Find the lines in the records that carry the word "trimStart". Copy each one.

#### Data records ####

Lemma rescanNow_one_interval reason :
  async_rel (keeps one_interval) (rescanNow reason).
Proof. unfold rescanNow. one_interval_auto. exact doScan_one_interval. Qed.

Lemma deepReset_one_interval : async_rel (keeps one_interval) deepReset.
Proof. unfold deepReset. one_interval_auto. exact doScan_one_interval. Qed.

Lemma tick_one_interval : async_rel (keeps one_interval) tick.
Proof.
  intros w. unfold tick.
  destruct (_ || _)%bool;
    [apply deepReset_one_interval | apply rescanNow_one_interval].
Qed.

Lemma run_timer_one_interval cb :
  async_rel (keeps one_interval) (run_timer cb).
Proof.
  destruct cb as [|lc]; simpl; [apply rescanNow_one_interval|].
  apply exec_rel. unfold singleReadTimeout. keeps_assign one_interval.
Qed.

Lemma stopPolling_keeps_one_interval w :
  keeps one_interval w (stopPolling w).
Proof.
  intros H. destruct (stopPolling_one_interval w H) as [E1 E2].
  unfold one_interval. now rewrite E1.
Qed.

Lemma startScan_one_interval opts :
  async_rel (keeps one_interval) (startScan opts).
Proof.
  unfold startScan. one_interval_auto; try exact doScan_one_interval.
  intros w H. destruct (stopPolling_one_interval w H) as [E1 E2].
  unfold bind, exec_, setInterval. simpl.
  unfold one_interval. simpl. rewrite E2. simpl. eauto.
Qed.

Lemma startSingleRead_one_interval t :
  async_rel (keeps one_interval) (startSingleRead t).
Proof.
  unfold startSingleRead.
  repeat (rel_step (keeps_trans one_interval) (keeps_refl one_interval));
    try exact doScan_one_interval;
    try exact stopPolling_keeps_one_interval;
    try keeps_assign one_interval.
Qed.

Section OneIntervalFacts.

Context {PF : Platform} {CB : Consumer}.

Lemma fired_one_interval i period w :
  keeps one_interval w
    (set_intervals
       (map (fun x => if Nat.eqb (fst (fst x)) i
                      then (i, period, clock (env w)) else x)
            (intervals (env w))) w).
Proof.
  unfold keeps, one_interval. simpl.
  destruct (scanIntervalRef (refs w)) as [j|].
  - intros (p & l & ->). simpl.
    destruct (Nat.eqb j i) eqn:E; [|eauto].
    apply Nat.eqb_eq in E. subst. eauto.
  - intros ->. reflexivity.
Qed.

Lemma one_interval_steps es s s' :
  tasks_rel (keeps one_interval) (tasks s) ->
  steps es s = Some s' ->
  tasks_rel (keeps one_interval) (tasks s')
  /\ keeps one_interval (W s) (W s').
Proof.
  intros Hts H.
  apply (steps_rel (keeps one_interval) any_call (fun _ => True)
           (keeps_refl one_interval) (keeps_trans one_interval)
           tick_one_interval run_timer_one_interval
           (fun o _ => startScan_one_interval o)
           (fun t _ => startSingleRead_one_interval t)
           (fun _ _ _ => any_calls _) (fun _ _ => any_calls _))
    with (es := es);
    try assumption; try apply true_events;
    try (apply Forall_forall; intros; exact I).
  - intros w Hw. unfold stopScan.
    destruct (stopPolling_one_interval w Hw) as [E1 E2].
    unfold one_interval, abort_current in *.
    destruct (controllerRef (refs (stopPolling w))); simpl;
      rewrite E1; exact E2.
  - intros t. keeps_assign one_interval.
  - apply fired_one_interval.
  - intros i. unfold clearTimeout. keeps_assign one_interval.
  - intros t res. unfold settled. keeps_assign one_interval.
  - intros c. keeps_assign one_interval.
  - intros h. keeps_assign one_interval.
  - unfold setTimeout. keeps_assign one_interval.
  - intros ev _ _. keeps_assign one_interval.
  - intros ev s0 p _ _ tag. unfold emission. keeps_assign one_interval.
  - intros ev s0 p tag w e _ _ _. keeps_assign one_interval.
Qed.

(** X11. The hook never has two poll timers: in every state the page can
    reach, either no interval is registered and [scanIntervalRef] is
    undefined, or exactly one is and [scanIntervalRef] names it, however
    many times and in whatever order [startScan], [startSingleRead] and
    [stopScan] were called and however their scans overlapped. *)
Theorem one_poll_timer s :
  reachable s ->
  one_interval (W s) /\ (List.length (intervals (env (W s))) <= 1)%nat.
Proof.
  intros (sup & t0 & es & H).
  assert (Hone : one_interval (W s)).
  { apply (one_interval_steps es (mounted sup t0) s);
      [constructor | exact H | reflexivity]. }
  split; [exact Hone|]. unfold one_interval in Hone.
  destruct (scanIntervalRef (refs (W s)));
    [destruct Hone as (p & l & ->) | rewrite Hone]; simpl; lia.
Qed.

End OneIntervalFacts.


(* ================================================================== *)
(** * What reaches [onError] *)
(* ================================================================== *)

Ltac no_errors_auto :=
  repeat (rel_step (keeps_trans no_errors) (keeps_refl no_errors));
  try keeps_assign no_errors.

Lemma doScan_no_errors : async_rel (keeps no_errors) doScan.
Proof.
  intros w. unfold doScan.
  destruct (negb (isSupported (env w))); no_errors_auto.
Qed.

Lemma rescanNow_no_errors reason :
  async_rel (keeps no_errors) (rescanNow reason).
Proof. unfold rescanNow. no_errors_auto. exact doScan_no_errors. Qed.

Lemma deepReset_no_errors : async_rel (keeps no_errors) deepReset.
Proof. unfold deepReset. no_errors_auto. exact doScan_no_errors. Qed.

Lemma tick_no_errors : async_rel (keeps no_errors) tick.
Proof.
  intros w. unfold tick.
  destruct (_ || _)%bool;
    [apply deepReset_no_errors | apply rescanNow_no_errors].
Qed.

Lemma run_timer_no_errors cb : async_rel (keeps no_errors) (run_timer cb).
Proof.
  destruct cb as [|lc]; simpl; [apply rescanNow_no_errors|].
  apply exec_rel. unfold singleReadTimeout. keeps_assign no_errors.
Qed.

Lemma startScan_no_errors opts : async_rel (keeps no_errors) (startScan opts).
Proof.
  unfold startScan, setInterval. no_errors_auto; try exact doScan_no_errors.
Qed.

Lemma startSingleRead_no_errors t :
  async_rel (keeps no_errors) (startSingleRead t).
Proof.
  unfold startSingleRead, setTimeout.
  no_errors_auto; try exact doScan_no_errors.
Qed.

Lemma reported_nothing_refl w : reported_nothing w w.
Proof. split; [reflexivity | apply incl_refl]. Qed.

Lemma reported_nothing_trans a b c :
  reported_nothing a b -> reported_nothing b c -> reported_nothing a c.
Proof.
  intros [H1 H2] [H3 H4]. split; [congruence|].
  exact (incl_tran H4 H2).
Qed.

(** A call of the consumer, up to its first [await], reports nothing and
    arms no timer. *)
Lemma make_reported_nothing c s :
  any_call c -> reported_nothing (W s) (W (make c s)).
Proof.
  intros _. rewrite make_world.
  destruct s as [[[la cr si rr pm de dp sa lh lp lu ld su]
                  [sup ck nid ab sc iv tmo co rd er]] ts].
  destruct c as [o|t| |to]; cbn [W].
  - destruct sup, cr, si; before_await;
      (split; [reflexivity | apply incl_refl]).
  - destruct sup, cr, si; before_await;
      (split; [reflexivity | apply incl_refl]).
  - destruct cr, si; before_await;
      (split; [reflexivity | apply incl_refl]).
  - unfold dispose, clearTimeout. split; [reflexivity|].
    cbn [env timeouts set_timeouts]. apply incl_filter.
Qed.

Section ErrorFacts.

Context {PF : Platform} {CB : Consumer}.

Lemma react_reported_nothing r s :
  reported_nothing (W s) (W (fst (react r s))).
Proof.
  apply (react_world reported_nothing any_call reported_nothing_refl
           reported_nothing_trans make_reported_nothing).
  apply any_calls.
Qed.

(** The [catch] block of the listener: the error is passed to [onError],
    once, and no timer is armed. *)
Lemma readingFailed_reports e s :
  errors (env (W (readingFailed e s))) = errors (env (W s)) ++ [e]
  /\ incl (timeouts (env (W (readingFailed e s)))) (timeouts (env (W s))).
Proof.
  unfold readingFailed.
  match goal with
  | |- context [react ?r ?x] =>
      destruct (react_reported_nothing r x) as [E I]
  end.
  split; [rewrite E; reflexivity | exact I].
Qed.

####
#### Data records ####

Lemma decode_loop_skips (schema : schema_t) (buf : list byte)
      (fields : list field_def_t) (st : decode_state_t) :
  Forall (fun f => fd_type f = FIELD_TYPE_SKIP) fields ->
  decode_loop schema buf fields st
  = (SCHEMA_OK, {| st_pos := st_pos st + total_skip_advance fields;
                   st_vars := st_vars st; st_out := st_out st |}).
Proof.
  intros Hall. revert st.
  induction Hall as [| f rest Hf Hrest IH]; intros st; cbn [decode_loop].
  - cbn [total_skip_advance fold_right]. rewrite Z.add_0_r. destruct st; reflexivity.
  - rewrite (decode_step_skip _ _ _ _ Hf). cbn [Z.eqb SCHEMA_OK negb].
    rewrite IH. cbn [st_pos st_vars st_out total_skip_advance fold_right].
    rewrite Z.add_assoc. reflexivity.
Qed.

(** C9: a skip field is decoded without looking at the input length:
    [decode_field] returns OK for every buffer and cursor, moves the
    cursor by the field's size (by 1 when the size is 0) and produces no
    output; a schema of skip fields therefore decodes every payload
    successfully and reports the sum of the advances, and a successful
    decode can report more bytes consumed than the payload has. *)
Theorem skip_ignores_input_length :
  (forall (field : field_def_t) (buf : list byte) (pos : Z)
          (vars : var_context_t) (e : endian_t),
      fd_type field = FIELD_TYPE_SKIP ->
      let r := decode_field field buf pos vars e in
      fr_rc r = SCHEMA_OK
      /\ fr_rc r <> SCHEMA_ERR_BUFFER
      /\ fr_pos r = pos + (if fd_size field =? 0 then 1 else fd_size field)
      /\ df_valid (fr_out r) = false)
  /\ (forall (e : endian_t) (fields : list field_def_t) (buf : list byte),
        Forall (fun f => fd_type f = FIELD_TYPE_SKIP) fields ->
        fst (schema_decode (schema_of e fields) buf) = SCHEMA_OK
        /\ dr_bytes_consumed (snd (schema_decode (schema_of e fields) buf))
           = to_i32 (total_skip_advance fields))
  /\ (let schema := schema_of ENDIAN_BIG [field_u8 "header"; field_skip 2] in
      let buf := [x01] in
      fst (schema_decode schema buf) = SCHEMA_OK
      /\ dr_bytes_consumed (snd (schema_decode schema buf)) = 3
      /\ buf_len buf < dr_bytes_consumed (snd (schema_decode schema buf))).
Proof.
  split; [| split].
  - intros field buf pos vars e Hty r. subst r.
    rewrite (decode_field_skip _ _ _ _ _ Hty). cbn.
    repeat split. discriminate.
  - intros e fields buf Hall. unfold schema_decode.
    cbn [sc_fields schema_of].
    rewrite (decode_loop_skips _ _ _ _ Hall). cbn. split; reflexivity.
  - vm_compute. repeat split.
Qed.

####
#### Data records ####

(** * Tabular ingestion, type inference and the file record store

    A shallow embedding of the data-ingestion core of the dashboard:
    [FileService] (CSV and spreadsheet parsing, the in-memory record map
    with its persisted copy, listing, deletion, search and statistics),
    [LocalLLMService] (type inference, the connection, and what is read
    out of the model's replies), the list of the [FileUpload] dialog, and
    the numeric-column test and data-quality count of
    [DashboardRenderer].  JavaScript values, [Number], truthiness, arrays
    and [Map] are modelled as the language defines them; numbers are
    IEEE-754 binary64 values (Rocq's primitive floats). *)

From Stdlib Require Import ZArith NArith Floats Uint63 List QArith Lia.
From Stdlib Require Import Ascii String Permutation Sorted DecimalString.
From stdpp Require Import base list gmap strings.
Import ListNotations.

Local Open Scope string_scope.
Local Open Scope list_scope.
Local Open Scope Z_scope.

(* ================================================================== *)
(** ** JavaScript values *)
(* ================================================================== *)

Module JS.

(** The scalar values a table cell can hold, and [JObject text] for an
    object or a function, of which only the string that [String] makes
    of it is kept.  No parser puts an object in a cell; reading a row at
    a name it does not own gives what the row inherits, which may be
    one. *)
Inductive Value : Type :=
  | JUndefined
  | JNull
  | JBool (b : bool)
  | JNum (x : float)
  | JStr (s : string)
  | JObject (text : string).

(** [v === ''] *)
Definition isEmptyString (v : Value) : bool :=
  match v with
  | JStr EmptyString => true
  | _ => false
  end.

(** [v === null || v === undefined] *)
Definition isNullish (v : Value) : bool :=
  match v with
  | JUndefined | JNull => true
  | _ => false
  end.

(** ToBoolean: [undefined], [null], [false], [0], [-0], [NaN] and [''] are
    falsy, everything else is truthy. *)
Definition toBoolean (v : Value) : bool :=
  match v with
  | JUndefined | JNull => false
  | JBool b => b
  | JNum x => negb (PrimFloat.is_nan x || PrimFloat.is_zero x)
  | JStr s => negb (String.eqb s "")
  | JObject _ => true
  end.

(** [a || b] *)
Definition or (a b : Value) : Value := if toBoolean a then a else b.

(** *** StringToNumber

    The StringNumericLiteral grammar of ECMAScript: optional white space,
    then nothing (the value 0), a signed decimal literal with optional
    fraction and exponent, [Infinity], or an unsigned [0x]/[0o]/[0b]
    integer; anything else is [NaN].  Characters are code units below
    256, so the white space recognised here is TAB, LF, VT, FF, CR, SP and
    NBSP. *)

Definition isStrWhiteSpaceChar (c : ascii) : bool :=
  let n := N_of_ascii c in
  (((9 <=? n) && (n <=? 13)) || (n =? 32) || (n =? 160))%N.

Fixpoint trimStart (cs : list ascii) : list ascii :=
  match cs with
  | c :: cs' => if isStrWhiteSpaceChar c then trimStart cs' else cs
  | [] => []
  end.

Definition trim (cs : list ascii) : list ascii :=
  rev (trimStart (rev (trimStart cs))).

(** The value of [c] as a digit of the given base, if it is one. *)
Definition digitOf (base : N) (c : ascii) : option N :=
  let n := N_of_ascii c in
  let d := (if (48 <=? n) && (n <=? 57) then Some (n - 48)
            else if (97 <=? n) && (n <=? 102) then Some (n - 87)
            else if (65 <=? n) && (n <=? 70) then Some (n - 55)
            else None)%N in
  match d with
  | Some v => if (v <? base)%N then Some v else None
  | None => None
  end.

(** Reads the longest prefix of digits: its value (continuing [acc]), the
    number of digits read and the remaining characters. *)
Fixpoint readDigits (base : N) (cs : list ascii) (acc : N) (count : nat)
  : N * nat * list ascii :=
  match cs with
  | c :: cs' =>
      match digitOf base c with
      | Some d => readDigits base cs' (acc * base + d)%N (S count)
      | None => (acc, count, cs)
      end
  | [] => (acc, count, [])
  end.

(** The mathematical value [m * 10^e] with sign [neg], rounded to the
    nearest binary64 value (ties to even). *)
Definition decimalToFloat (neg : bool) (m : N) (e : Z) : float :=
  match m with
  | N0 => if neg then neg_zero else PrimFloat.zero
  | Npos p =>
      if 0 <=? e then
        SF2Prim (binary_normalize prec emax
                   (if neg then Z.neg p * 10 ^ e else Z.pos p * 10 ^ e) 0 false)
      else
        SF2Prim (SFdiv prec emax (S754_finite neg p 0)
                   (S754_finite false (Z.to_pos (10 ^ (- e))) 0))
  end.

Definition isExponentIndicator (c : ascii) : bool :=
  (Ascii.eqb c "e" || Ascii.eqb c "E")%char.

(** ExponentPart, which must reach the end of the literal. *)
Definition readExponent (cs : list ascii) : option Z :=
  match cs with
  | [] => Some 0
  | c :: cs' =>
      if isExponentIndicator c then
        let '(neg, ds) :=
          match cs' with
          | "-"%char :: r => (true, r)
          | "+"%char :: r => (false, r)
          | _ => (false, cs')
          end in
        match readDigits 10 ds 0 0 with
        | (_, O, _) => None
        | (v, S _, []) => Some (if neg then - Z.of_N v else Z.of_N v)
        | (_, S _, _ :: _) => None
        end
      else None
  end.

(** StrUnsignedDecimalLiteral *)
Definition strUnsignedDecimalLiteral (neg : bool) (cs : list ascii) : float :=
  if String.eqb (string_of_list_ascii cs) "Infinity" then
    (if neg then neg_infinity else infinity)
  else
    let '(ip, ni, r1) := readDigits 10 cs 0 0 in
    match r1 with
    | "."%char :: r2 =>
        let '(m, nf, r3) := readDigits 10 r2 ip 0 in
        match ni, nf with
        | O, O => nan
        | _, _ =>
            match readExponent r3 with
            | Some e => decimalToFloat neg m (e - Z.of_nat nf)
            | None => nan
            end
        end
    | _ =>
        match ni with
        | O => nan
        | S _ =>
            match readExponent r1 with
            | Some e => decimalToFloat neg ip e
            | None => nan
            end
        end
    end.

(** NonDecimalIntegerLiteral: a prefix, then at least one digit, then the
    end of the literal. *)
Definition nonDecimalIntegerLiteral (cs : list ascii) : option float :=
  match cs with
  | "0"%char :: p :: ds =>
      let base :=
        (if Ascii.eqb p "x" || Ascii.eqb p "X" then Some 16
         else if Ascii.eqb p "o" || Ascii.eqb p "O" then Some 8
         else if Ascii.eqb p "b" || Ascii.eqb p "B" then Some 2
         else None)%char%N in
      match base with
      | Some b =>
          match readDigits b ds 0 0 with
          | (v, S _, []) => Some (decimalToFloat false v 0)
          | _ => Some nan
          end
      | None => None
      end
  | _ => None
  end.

####

- [Reply to the exercise]:
Fixpoint trimStart (cs : list ascii) : list ascii :=
  | c :: cs' => if isStrWhiteSpaceChar c then trimStart cs' else cs
  rev (trimStart (rev (trimStart cs))).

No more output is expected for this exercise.